Task data Block Start

(* ===== verification/DmaFake.v ===== *)
(** The backend that fails where it is told to (dma/src/fake.rs), and that it keeps
    the promises of [Backend]. Its count of domains is not bounded; the code's is a [u32],
    which 2^32 - 1 domains exhaust. *)

From S2P Require Import Prelude Dma DmaIova DmaReach.

Inductive Injection := InjDomainCreate | InjAttach | InjDetach | InjMap | InjUnmap | InjInvalidate.
#[export] Instance Injection_eq_dec : EqDecision Injection.
Proof. solve_decision. Defined.

Inductive Call :=
| CallDomainCreate (d : Z)
| CallDomainDestroy (d : Z)
| CallAttach (d e : Z)
| CallDetach (d e : Z)
| CallMap (d iova len : Z)
| CallUnmap (d iova len : Z)
| CallInvalidate (d : Z).

Record Fake := mkFake {
  fk_next_domain : Z;
  fk_installed : gmap (Z * Z) (Z * Z * Direction);
  fk_attached : list (Z * Z);
  fk_calls : list Call;
  fk_injected : list (Injection * Fault);
  fk_pending : list FaultEvent;
  fk_directions : bool;
  fk_capacity : option Z;
}.

Module Fake.

Definition new : Fake := mkFake 1 ∅ [] [] [] [] true None.

Definition inject (which : Injection) (fault : Fault) (f : Fake) : Fake :=
  mkFake (fk_next_domain f) (fk_installed f) (fk_attached f) (fk_calls f) (fk_injected f ++ [(which, fault)])
    (fk_pending f) (fk_directions f) (fk_capacity f).
Definition queue_fault (event : FaultEvent) (f : Fake) : Fake :=
  mkFake (fk_next_domain f) (fk_installed f) (fk_attached f) (fk_calls f) (fk_injected f)
    (fk_pending f ++ [event]) (fk_directions f) (fk_capacity f).
Definition reset_hardware (f : Fake) : Fake :=
  mkFake (fk_next_domain f) ∅ (fk_attached f) (fk_calls f) (fk_injected f) (fk_pending f) (fk_directions f) (fk_capacity f).
Definition reattach_all (f : Fake) : result unit Fault * Fake :=
  (Ok tt, mkFake (fk_next_domain f) (fk_installed f) (fk_attached f)
    (fk_calls f ++ ((fun p => CallAttach p.1 p.2) <$> fk_attached f)) (fk_injected f) (fk_pending f) (fk_directions f) (fk_capacity f)).

(** The next injected failure of this kind, once. *)
Definition take (which : Injection) (f : Fake) : option (Fault * Fake) :=
  match list_find (fun p => p.1 = which) (fk_injected f) with
  | None => None
  | Some (at_, (_, fault)) =>
      Some (fault, mkFake (fk_next_domain f) (fk_installed f) (fk_attached f) (fk_calls f) (delete at_ (fk_injected f))
        (fk_pending f) (fk_directions f) (fk_capacity f))
  end.

(** A call that may have been told to fail. *)
Definition unless {A} (which : Injection) (k : Fake -> result A Fault * Fake) (f : Fake) : result A Fault * Fake :=
  match take which f with
  | Some (fault, f) => (Err fault, f)
  | None => k f
  end.

Definition set (next : Z) (installed : gmap (Z * Z) (Z * Z * Direction)) (attached : list (Z * Z)) (call : Call) (f : Fake) : Fake :=
  mkFake next installed attached (fk_calls f ++ [call]) (fk_injected f) (fk_pending f) (fk_directions f) (fk_capacity f).

Definition domain_create : Fake -> result Z Fault * Fake :=
  unless InjDomainCreate (fun f =>
    let id := fk_next_domain f in (Ok id, set (id + 1) (fk_installed f) (fk_attached f) (CallDomainCreate id) f)).
Definition domain_destroy (d : Z) (f : Fake) : result unit Fault * Fake :=
  (Ok tt, set (fk_next_domain f) (base.filter (fun e => e.1.1 <> d) (fk_installed f))
    (base.filter (fun p => p.1 <> d) (fk_attached f)) (CallDomainDestroy d) f).
Definition attach (d e : Z) : Fake -> result unit Fault * Fake :=
  unless InjAttach (fun f => (Ok tt, set (fk_next_domain f) (fk_installed f) (fk_attached f ++ [(d, e)]) (CallAttach d e) f)).
Definition detach (d e : Z) : Fake -> result unit Fault * Fake :=
  unless InjDetach (fun f =>
    (Ok tt, set (fk_next_domain f) (fk_installed f) (base.filter (fun p => p <> (d, e)) (fk_attached f)) (CallDetach d e) f)).
Definition overlap (d iova len : Z) (e : Z * Z * (Z * Z * Direction)) : bool :=
  let '((d', base), (_, length, _)) := e in (d' =? d) && (iova <? base + length) && (base <? iova + len).
Definition map (d iova physical len : Z) (dir : Direction) : Fake -> result unit Fault * Fake :=
  unless InjMap (fun f =>
    if existsb (overlap d iova len) (map_to_list (fk_installed f)) then (Err Overlaps, f)
    else (Ok tt, set (fk_next_domain f) (<[(d, iova) := (physical, len, dir)]> (fk_installed f)) (fk_attached f) (CallMap d iova len) f)).
Definition unmap (d iova len : Z) : Fake -> result unit Fault * Fake :=
  unless InjUnmap (fun f =>
    (Ok tt, set (fk_next_domain f) (delete (d, iova) (fk_installed f)) (fk_attached f) (CallUnmap d iova len) f)).
Definition invalidate (d : Z) : Fake -> result unit Fault * Fake :=
  unless InjInvalidate (fun f => (Ok tt, set (fk_next_domain f) (fk_installed f) (fk_attached f) (CallInvalidate d) f)).
Definition drain_faults (room : nat) (f : Fake) : list FaultEvent * Fake :=
  (firstn room (fk_pending f),
   mkFake (fk_next_domain f) (fk_installed f) (fk_attached f) (fk_calls f) (fk_injected f)
     (drop room (fk_pending f)) (fk_directions f) (fk_capacity f)).

End Fake.

#[export] Instance fake_backend : Backend Fake := {
  be_domain_create := Fake.domain_create;
  be_domain_destroy := Fake.domain_destroy;
  be_attach := Fake.attach;
  be_detach := Fake.detach;
  be_map := Fake.map;
  be_unmap := Fake.unmap;
  be_invalidate := Fake.invalidate;
  be_drain_faults := Fake.drain_faults;
  be_transport_was_emptied f := bool_decide (fk_pending f = []);
  be_fault_queue_capacity := fk_capacity;
  be_enforces_directions := fk_directions;
  be_probe _ f := (Ok [], f);
}.

(** Its own idea of the hardware. *)
#[export] Instance fake_hardware : Hardware Fake := {
  hw_ok _ := True;
  hw_attached f e d := (d, e) ∈ fk_attached f;
  hw_installed f r := fk_installed f !! (row_domain r, row_iova r) = Some (row_physical r, row_len r, row_direction r);
  hw_cached _ _ := False;
  hw_known f d := d < fk_next_domain f;
}.

Section laws.

(** The injected failures leave the hardware alone. *)
Definition same_hardware (f f' : Fake) : Prop :=
  fk_installed f' = fk_installed f /\ fk_attached f' = fk_attached f /\ fk_next_domain f' = fk_next_domain f.

Lemma take_same which f fault f' : Fake.take which f = Some (fault, f') -> same_hardware f f'.
Proof. unfold Fake.take. destruct (list_find _ _) as [[i [k x]] |]; [| done]. by intros [= <- <-]. Qed.

Lemma same_evolves f f' : same_hardware f f' -> evolves f f'.
Proof. intros (E1 & E2 & E3). split; simpl; intros *; rewrite ?E1, ?E2, ?E3; auto. Qed.

Lemma unless_cases {A} which (k : Fake -> result A Fault * Fake) f r f' :
  Fake.unless which k f = (r, f') -> (is_ok r = false /\ same_hardware f f') \/ k f = (r, f').
Proof.
  unfold Fake.unless. destruct (Fake.take which f) as [[fault f1] |] eqn:E; [| auto].
  intros [= <- <-]. left. split; [done | by eapply take_same].
Qed.

#[export] Instance fake_laws : BackendLaws Fake.
Proof.
  split; simpl.
  - intros f r f' _ [[Hr Hs] | [= <- <-]]%unless_cases.
    + split; [by apply same_evolves |]. intros d ->. done.
    + split; [split; simpl; auto with lia; tauto |]. intros d [= <-]. simpl. lia.
  - intros d f r f' _ [= <- <-]. simpl. split; [split; simpl; [done | | | tauto | auto] |].
    + intros e d'. by intros [_ ?]%list_elem_of_filter.
    + intros x. by intros [? _]%map_lookup_filter_Some.
    + intros _ _ e. intros [Hne _]%list_elem_of_filter. by apply Hne.
  - intros d e f r f' _ _ _ [[Hr Hs] | [= <- <-]]%unless_cases.
    + destruct Hs as (E1 & E2 & E3). rewrite E1, E2, E3. split; [done |]. split; [auto |]. split; [auto |]. split; [tauto | auto].
    + simpl. split; [done |]. split; [| split; [auto |]; split; [tauto | auto]]. intros e' d' [? | [= -> ->]%list_elem_of_singleton]%elem_of_app; auto 6.
  - intros d e f r f' _ [[Hr Hs] | [= <- <-]]%unless_cases.
    + split; [by apply same_evolves |]. by rewrite Hr.
    + simpl. split; [split; simpl; [done | | auto | tauto | auto] |].
      * intros e' d'. by intros [_ ?]%list_elem_of_filter.
      * intros _ _ _ [Hne _]%list_elem_of_filter. done.
  - intros d iova p len dir f r f' _ _ _ _ [[Hr (E1 & E2 & E3)] | Hk]%unless_cases.
    + rewrite E1, E2, E3. split; [done |]. split; [auto |]. split; [auto |]. split; [tauto | auto].
    + destruct (existsb _ _); injection Hk as <- <-; simpl; (split; [done |]); (split; [auto |]); [split; [auto |]; split; [tauto | auto] |].
      split; [| split; [tauto | auto]]. intros [d' i' p' l' dir']; simpl.
      intros [[[= -> ->] [= -> -> ->]] | [_ ?]]%lookup_insert_Some; auto 6.
  - intros d iova len f r f' _ [[Hr Hs] | [= <- <-]]%unless_cases.
    + split; [by apply same_evolves |]. by rewrite Hr.
    + simpl. split; [split; simpl; [done | auto | | tauto | auto] |].
      * intros x. by intros [_ ?]%lookup_delete_Some.
      * intros _ _ _ x Hd Hi _. rewrite Hd, Hi. by rewrite lookup_delete_eq.
  - intros d f r f' _ [[Hr Hs] | [= <- <-]]%unless_cases; (split; [| tauto]); by apply same_evolves.
  - intros n f es f' _ [= <- <-]. split; [by apply same_evolves |]. rewrite length_firstn. lia.
  - intros e f r f' _ [= <- <-]. done.
Qed.

End laws.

Task data Block End

What needs to be done
Going back over the entries above, copy word for word every line from the one that has "split; simpl." on through the one that has "- intros d f r f' _ [= <- <-].".

Exercise output
  split; simpl.
  - intros f r f' _ [[Hr Hs] | [= <- <-]]%unless_cases.
    + split; [by apply same_evolves |]. intros d ->. done.
    + split; [split; simpl; auto with lia; tauto |]. intros d [= <-]. simpl. lia.
  - intros d f r f' _ [= <- <-]. simpl. split; [split; simpl; [done | | | tauto | auto] |].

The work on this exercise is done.